Bush theatre, London
The conflicts of not fully knowing your family’s language are to the fore in writer and actor Tania Nwachukwu’s play

Plants are central to Tania Nwachukwu’s play about cultural displacement. Tasha (played by Nwachukwu) is a British Nigerian woman, overworked and overwhelmed by her life in north-west London, who is struggling to keep her greenery alive. For generations, Igbo women have had a history of growing plants: the gap between Tasha and her relatives feels expansive. But this production – an artistic expression of her isolation – doesn’t sting with enough force.

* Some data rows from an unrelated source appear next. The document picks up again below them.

Lemma count_constructor_witness :
  (exists s',
     vector_count 2 fresh = Ret tt s' /\
     size (this s') = 2%Z /\
     capacity (this s') = 2%Z /\
     start_ (this s') = 1 /\
     subscript 0 s' = Undef /\
     subscript 1 s' = Undef) /\
  (exists s',
     vector_count (H := fragile_elem) 2 fresh = Ret tt s' /\
     contents s' = Some [0; 0]%Z /\
     capacity (this s') = 2%Z /\
     wf (H := fragile_elem) s').
Proof.
  assert (H0 : (0 <= 2)%Z) by lia.
  split.
  - destruct (count_constructor fresh 2 H0) as [_ Hok].
    destruct Hok as [_ Hindet].
    { vm_compute. intros Hgt. discriminate Hgt. }
    { vm_compute. intros Hgt. discriminate Hgt. }
    { simpl. lia. }
    destruct (Hindet eq_refl)
      as (s' & Hrun & Hsz & Hcap & Hst & _ & Hread & _).
    exists s'. split; [exact Hrun|]. split; [exact Hsz|].
    split; [exact Hcap|]. split; [exact Hst|].
    split; [apply (Hread 0)|apply (Hread 1)]; simpl; lia.
  - destruct (count_constructor (H := fragile_elem) fresh 2 H0) as [_ Hok].
    destruct Hok as [Hmade _].
    { vm_compute. intros Hgt. discriminate Hgt. }
    { vm_compute. intros Hgt. discriminate Hgt. }
    { simpl. lia. }
    destruct (Hmade 0%Z eq_refl) as (s' & Hrun & Hc & _ & Hcap & Hwf & _).
    exists s'. split; [exact Hrun|]. split; [exact Hc|].
    split; [exact Hcap|exact Hwf].
Defined.

Lemma push_back_move_with_spare_capacity_witness :
  exists s',
    push_back_move (Loc 1) (state_of two_vectors (Vec 3 6 7)) = Ret tt s' /\
    contents s' = Some [1; 2; 3; 7]%Z /\
    cells (mem s') !! 1 = Some (Obj 7%Z) /\
    wf s'.
Proof.
  set (s := state_of two_vectors (Vec 3 6 7)).
  assert (Hc0 : contents s = Some [1; 2; 3]%Z) by (vm_compute; reflexivity).
  assert (Hsp : finish_ (this s) < end_of_storage_ (this s))
    by (simpl; lia).
  assert (Hnot : ~ start_ (this s) <= 1 < finish_ (this s))
    by (simpl; lia).
  destruct (push_back_move_with_spare_capacity s _ 1 7%Z wf_two_vectors_0
              Hc0 Hsp eq_refl Hnot) as [Hok _].
  destruct (Hok eq_refl) as (s' & Hrun & Hc & Hsrc & _ & _ & Hwf).
  exists s'. split; [exact Hrun|]. split; [exact Hc|].
  split; [exact Hsrc|exact Hwf].
Defined.

Lemma resize_fill_to_capacity_reallocates_witness :
  resize_fill 4 (Ext 9%Z) v123_spare_exhausted
    = Throw bad_alloc v123_spare_exhausted.
Proof.
  assert (Hlt : (size (this v123_spare_exhausted)
                 < capacity (this v123_spare_exhausted))%Z)
    by (vm_compute; reflexivity).
  assert (Hav : (avail (mem v123_spare_exhausted)
                 < capacity (this v123_spare_exhausted))%Z)
    by (vm_compute; reflexivity).
  exact (resize_fill_to_capacity_reallocates v123_spare_exhausted (Ext 9%Z)
           wf_v123_spare_exhausted int_sizeof Hlt Hav).
Defined.

Lemma range_constructor_witness :
  exists s',
    vector_range 4 7 v123_spare = Ret tt s' /\
    contents s' = Some [1; 2; 3]%Z /\
    capacity (this s') = 3%Z /\
    wf s'.
Proof.
  assert (Hl : objs_at (cells (mem v123_spare)) 4 3 = Some [1; 2; 3]%Z)
    by (vm_compute; reflexivity).
  destruct (range_constructor v123_spare 4 3 _ Hl) as [_ Hok].
  destruct Hok as (s' & Hrun & Hc & _ & Hcap & Hwf & _).
  { vm_compute. intros Hgt. discriminate Hgt. }
  { apply int_copies. }
  { vm_compute. intros Hgt. discriminate Hgt. }
  { simpl. lia. }
  exists s'. split; [exact Hrun|]. split; [exact Hc|].
  split; [exact Hcap|exact Hwf].
Defined.

Lemma Lsh_allocate_exact_up_to_max_size_witness :
  (Lsh_allocate_bytes 5 = 5 * sizeof_T <-> 5 <= Lsh_max_size)%Z /\
  ((Lsh_max_size < 5)%Z -> (Lsh_allocate_bytes 5 < 5 * sizeof_T)%Z).
Proof.
  assert (H0 : (0 <= 5)%Z) by lia.
  exact (Lsh_allocate_exact_up_to_max_size 5 int_sizeof H0).
Defined.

“I feel like my tongue fails me,” she says, talking about the distress of not being able to speak Igbo and communicate fluidly with her dying grandmother. I understand the frustration and guilt of not sharing a language with close relatives, too. However, the script is swollen out with filler material. There’s excessive talk of emails and a throwaway mention of Tasha’s big brother, but not enough interrogation of the sense of loss that not learning your family’s language can bring.

Directed by Ewa Dina, the narrative turns from Tasha’s bedroom ponderings to an old tale of Eze and the Kola Nut Tree. This endless switching may slow down the play’s progress but, anchored by dance, drum beats and songs that the audience are encouraged to join in with, it blossoms through the use of such storytelling techniques. Nwachukwu quickly changes between being the Storyteller and Tasha – an emotional dual performance that bridges Tasha’s ancestral history with her present day.

Your family’s roots are always in you, as The Kola Nut Does Not Speak English shows. And as we start to see this more visibly in the second half, the play begins to bloom. When her grandmother’s condition worsens, Tasha sings a powerful and rousing rendition of a song passed down to her by her parents. This play may not have a perfect structure, but it is powerful in conveying deep familial love on both a local and global scale.